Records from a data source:
***

(** C10.  A run that meets HTTP 404 (at its attempt number [j], after
    transient attempts only) and a run that exhausts its retries end
    [_make_request] with the same value, [None]; so [get_current_weather]
    and [get_forecast] return the same result, [None], in both runs. *)
Theorem not_found_and_exhaustion_indistinguishable
    (config : Config) (city : string) (w1 w2 : world) (j : nat)
    (Hj : (j < Z.to_nat (max_retries config))%nat)
    (Hbefore : forall k, (k < j)%nat -> transient (network w1 (sent w1 + k)) = true)
    (H404 : not_found (network w1 (sent w1 + j)) = true)
    (Hfail : forall k, (k < Z.to_nat (max_retries config))%nat ->
                       transient (network w2 (sent w2 + k)) = true) :
  (forall url params,
      fst (_make_request config url params w1) = VNone
      /\ fst (_make_request config url params w2) = VNone)
  /\ fst (get_current_weather utcoffset config city w1) = Ok None
  /\ fst (get_current_weather utcoffset config city w2) = Ok None
  /\ fst (get_forecast utcoffset config city w1) = Ok None
  /\ fst (get_forecast utcoffset config city w2) = Ok None.
Proof.
  assert (H1 : forall url params,
             exists w', _make_request config url params w1 = (VNone, w')).
  { intros url params.
    destruct (make_request_answered config url params w1 j VNone Hj Hbefore)
      as (w' & Hrun & _); [now left|]. now exists w'. }
  assert (H2 : forall url params,
             exists w', _make_request config url params w2 = (VNone, w')).
  { intros url params.
    destruct (make_request_all_transient config url params w2 Hfail)
      as (w' & Hrun & _). now exists w'. }
  split; [|repeat split].
  - intros url params.
    destruct (H1 url params) as (w' & ->), (H2 url params) as (w'' & ->). auto.
  - unfold get_current_weather.
    destruct (H1 (current_weather_url config) (get_weather_params config city false))
      as (w' & ->). reflexivity.
  - unfold get_current_weather.
    destruct (H2 (current_weather_url config) (get_weather_params config city false))
      as (w' & ->). reflexivity.
  - unfold get_forecast.
    destruct (H1 (forecast_url config) (get_weather_params config city true))
      as (w' & ->). reflexivity.
  - unfold get_forecast.
    destruct (H2 (forecast_url config) (get_weather_params config city true))
      as (w' & ->). reflexivity.
Qed.

End Callers.

End Client.

(* ================================================================== *)
(** * Rounding *)
(* ================================================================== *)

Module Rounding.

Lemma round_half_even_compat (p q : Q) :
  (p == q)%Q -> round_half_even p = round_half_even q.
Proof.
  intros H. unfold round_half_even.
  rewrite (Qfloor_comp _ _ H).
  assert (E : (p - inject_Z (Qfloor q) == q - inject_Z (Qfloor q))%Q)
    by (rewrite H; reflexivity).
  now rewrite (Qcompare_comp _ _ E (1 # 2)%Q (1 # 2)%Q (Qeq_refl _)).
Qed.

Lemma floor_bounds (q : Q) :
  (inject_Z (Qfloor q) <= q)%Q /\ (q < inject_Z (Qfloor q) + 1)%Q.
Proof.
  split; [apply Qfloor_le|].
  pose proof (Qlt_floor q) as H. rewrite inject_Z_plus in H. exact H.
Qed.

(** [round] goes to a nearest integer. *)
Lemma round_half_even_nearest (q : Q) : nearest_integer q (round_half_even q).
Proof.
  unfold nearest_integer, round_half_even.
  destruct (floor_bounds q) as [Hlo Hhi].
  set (f := Qfloor q) in *.
  destruct (Qcompare_spec (q - inject_Z f) (1 # 2)) as [E|L|G];
    [destruct (Z.even f)|..];
    try rewrite inject_Z_plus; try change (inject_Z 1) with 1%Q;
    apply Qabs_case; intros; lra.
Qed.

***

HOW TO COMPLETE THIS TASK: Copy all of the data exactly. Skip nothing.

RESPONSE AREA:
(** C10.  A run that meets HTTP 404 (at its attempt number [j], after
    transient attempts only) and a run that exhausts its retries end
    [_make_request] with the same value, [None]; so [get_current_weather]
    and [get_forecast] return the same result, [None], in both runs. *)
Theorem not_found_and_exhaustion_indistinguishable
    (config : Config) (city : string) (w1 w2 : world) (j : nat)
    (Hj : (j < Z.to_nat (max_retries config))%nat)
    (Hbefore : forall k, (k < j)%nat -> transient (network w1 (sent w1 + k)) = true)
    (H404 : not_found (network w1 (sent w1 + j)) = true)
    (Hfail : forall k, (k < Z.to_nat (max_retries config))%nat ->
                       transient (network w2 (sent w2 + k)) = true) :
  (forall url params,
      fst (_make_request config url params w1) = VNone
      /\ fst (_make_request config url params w2) = VNone)
  /\ fst (get_current_weather utcoffset config city w1) = Ok None
  /\ fst (get_current_weather utcoffset config city w2) = Ok None
  /\ fst (get_forecast utcoffset config city w1) = Ok None
  /\ fst (get_forecast utcoffset config city w2) = Ok None.
Proof.
  assert (H1 : forall url params,
             exists w', _make_request config url params w1 = (VNone, w')).
  { intros url params.
    destruct (make_request_answered config url params w1 j VNone Hj Hbefore)
      as (w' & Hrun & _); [now left|]. now exists w'. }
  assert (H2 : forall url params,
             exists w', _make_request config url params w2 = (VNone, w')).
  { intros url params.
    destruct (make_request_all_transient config url params w2 Hfail)
      as (w' & Hrun & _). now exists w'. }
  split; [|repeat split].
  - intros url params.
    destruct (H1 url params) as (w' & ->), (H2 url params) as (w'' & ->). auto.
  - unfold get_current_weather.
    destruct (H1 (current_weather_url config) (get_weather_params config city false))
      as (w' & ->). reflexivity.
  - unfold get_current_weather.
    destruct (H2 (current_weather_url config) (get_weather_params config city false))
      as (w' & ->). reflexivity.
  - unfold get_forecast.
    destruct (H1 (forecast_url config) (get_weather_params config city true))
      as (w' & ->). reflexivity.
  - unfold get_forecast.
    destruct (H2 (forecast_url config) (get_weather_params config city true))
      as (w' & ->). reflexivity.
Qed.

End Callers.

End Client.

(* ================================================================== *)
(** * Rounding *)
(* ================================================================== *)

Module Rounding.

Lemma round_half_even_compat (p q : Q) :
  (p == q)%Q -> round_half_even p = round_half_even q.
Proof.
  intros H. unfold round_half_even.
  rewrite (Qfloor_comp _ _ H).
  assert (E : (p - inject_Z (Qfloor q) == q - inject_Z (Qfloor q))%Q)
    by (rewrite H; reflexivity).
  now rewrite (Qcompare_comp _ _ E (1 # 2)%Q (1 # 2)%Q (Qeq_refl _)).
Qed.

Lemma floor_bounds (q : Q) :
  (inject_Z (Qfloor q) <= q)%Q /\ (q < inject_Z (Qfloor q) + 1)%Q.
Proof.
  split; [apply Qfloor_le|].
  pose proof (Qlt_floor q) as H. rewrite inject_Z_plus in H. exact H.
Qed.

(** [round] goes to a nearest integer. *)
Lemma round_half_even_nearest (q : Q) : nearest_integer q (round_half_even q).
Proof.
  unfold nearest_integer, round_half_even.
  destruct (floor_bounds q) as [Hlo Hhi].
  set (f := Qfloor q) in *.
  destruct (Qcompare_spec (q - inject_Z f) (1 # 2)) as [E|L|G];
    [destruct (Z.even f)|..];
    try rewrite inject_Z_plus; try change (inject_Z 1) with 1%Q;
    apply Qabs_case; intros; lra.
Qed.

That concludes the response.